Material provided:
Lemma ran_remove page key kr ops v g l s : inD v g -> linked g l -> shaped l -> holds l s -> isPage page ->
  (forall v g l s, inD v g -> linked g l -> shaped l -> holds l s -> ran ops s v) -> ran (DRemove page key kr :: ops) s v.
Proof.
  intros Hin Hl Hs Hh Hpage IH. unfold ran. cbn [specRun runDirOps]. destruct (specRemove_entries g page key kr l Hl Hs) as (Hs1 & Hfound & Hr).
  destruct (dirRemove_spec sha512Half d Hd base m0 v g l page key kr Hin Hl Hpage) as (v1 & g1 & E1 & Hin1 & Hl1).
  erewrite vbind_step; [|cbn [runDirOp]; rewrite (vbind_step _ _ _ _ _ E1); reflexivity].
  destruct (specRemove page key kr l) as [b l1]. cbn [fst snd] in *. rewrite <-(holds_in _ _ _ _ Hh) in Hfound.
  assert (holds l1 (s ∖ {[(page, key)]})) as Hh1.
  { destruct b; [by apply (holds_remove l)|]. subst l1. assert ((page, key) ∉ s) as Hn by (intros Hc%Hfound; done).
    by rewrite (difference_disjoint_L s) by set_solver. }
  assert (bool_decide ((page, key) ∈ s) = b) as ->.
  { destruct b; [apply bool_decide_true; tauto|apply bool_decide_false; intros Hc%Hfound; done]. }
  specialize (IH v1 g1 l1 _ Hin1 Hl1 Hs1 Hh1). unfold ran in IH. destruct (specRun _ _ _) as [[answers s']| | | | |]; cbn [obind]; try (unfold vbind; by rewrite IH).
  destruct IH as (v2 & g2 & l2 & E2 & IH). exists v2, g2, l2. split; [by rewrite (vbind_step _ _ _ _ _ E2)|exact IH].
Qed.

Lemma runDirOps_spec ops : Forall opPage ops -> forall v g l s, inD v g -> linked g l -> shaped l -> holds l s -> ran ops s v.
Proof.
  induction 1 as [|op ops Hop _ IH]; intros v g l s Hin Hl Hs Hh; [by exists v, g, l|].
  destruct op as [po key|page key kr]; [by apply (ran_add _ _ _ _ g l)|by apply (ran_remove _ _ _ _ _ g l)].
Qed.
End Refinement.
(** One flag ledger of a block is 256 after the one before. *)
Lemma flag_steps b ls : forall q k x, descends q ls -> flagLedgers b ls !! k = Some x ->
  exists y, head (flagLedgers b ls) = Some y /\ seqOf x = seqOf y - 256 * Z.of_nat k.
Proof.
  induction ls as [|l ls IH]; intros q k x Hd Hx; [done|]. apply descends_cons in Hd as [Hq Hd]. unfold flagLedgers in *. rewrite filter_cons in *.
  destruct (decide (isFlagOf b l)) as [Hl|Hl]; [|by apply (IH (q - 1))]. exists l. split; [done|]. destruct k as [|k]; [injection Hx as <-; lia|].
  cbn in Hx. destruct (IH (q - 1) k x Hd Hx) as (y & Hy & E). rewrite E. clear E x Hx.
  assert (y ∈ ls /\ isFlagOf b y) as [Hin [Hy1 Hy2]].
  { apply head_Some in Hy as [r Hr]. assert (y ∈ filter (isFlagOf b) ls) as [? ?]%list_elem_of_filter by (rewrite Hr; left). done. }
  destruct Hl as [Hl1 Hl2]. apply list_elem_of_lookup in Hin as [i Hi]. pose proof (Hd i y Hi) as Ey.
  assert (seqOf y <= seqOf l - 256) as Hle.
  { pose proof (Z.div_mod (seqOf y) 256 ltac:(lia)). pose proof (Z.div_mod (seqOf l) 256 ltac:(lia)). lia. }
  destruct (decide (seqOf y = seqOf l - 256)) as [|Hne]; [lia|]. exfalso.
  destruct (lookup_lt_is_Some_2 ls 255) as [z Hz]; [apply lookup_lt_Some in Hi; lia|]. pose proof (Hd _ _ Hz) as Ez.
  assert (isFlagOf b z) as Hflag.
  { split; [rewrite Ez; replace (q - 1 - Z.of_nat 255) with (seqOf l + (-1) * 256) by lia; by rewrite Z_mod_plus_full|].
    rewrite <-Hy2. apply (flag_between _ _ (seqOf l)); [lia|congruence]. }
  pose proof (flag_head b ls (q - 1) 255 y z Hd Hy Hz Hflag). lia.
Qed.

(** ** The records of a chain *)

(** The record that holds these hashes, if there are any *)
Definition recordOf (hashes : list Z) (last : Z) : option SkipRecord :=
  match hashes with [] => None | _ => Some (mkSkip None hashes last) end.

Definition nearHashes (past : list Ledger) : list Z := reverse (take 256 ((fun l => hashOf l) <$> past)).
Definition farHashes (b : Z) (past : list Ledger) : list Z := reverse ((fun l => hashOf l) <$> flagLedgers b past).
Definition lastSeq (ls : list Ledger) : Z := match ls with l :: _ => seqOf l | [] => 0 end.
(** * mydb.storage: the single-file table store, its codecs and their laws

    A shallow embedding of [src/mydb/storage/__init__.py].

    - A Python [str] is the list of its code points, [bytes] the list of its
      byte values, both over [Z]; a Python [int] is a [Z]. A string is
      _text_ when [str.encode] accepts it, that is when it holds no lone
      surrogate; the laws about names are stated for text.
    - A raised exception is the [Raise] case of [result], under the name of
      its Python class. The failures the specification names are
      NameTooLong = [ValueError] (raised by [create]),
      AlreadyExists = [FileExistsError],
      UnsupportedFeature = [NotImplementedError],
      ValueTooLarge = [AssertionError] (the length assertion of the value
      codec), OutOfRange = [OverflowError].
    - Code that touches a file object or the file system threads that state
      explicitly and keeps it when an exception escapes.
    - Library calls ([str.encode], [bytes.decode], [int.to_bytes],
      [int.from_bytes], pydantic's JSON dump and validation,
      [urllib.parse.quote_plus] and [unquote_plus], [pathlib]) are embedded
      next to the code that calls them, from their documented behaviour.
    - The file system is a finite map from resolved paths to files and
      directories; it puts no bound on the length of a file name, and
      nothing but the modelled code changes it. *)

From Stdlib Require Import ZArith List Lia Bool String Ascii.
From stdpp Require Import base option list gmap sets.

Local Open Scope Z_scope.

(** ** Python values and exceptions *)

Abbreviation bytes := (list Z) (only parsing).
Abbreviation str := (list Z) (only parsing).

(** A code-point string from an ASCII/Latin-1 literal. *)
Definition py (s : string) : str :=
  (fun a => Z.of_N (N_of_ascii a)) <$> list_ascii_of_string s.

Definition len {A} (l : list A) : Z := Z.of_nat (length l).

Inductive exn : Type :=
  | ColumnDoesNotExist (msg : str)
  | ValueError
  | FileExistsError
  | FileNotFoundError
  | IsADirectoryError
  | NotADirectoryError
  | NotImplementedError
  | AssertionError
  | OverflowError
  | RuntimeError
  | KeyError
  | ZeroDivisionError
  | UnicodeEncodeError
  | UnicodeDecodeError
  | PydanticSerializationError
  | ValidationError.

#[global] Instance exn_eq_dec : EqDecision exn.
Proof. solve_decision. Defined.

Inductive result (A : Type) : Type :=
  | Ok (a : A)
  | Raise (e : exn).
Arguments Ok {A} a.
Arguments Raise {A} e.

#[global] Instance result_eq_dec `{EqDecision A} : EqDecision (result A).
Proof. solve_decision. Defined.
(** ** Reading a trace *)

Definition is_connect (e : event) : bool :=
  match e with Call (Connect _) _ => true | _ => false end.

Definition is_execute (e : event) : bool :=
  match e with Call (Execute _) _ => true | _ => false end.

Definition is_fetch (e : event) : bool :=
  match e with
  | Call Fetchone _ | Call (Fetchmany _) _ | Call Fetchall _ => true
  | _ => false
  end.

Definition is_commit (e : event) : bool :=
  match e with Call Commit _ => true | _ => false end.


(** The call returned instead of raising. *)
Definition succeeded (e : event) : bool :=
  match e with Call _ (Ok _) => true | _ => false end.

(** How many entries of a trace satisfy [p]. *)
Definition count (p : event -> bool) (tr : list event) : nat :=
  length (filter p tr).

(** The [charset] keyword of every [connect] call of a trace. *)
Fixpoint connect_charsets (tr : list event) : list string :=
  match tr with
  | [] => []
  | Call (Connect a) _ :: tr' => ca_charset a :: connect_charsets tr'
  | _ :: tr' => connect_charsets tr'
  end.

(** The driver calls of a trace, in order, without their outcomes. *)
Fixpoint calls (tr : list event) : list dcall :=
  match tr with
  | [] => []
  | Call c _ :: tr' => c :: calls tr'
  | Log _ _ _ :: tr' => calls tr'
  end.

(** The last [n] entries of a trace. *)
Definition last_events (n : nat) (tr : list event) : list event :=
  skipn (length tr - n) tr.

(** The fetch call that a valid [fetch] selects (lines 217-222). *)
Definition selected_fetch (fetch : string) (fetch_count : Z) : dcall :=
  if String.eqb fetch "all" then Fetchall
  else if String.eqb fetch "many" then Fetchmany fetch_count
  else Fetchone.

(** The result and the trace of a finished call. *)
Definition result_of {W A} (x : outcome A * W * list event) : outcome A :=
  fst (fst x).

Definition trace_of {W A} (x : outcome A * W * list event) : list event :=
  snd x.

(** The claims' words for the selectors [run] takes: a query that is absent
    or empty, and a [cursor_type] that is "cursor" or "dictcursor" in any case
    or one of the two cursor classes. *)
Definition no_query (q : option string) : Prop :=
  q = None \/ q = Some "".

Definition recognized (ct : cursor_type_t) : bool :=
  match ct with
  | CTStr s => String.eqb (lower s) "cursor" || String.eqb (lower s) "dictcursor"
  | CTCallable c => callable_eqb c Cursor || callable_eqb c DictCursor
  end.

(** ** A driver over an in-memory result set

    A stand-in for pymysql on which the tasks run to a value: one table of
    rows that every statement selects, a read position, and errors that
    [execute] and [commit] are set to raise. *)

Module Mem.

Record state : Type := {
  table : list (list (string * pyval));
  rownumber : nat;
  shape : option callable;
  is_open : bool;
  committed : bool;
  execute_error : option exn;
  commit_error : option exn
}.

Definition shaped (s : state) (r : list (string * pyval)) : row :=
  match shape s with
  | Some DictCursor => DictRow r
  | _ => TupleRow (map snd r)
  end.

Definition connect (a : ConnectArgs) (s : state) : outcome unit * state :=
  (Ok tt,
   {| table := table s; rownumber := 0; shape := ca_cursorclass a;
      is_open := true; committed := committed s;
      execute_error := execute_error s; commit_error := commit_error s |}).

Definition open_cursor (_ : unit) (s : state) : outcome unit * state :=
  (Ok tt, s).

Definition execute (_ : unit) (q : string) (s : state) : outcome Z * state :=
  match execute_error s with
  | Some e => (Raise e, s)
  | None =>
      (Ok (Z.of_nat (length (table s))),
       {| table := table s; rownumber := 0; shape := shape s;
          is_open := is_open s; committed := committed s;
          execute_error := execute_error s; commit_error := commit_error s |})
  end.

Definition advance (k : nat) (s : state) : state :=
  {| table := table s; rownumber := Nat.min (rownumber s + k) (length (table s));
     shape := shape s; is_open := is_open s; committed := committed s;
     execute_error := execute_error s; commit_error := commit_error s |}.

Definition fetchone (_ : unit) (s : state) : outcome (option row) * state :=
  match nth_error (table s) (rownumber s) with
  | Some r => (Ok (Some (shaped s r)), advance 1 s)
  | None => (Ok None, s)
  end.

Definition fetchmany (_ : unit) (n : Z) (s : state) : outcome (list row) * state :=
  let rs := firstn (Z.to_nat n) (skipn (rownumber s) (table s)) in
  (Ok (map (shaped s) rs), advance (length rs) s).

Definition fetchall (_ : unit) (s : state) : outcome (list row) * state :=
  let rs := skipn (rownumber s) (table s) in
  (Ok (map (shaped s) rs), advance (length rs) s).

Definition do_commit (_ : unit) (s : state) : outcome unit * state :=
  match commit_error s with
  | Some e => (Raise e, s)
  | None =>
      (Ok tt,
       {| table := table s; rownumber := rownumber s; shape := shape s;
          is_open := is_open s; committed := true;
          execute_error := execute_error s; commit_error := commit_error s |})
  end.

What is being asked:
I would like you to report every line in the listing above that contains "mydb".

Finished task:
(** * mydb.storage: the single-file table store, its codecs and their laws
    A shallow embedding of [src/mydb/storage/__init__.py].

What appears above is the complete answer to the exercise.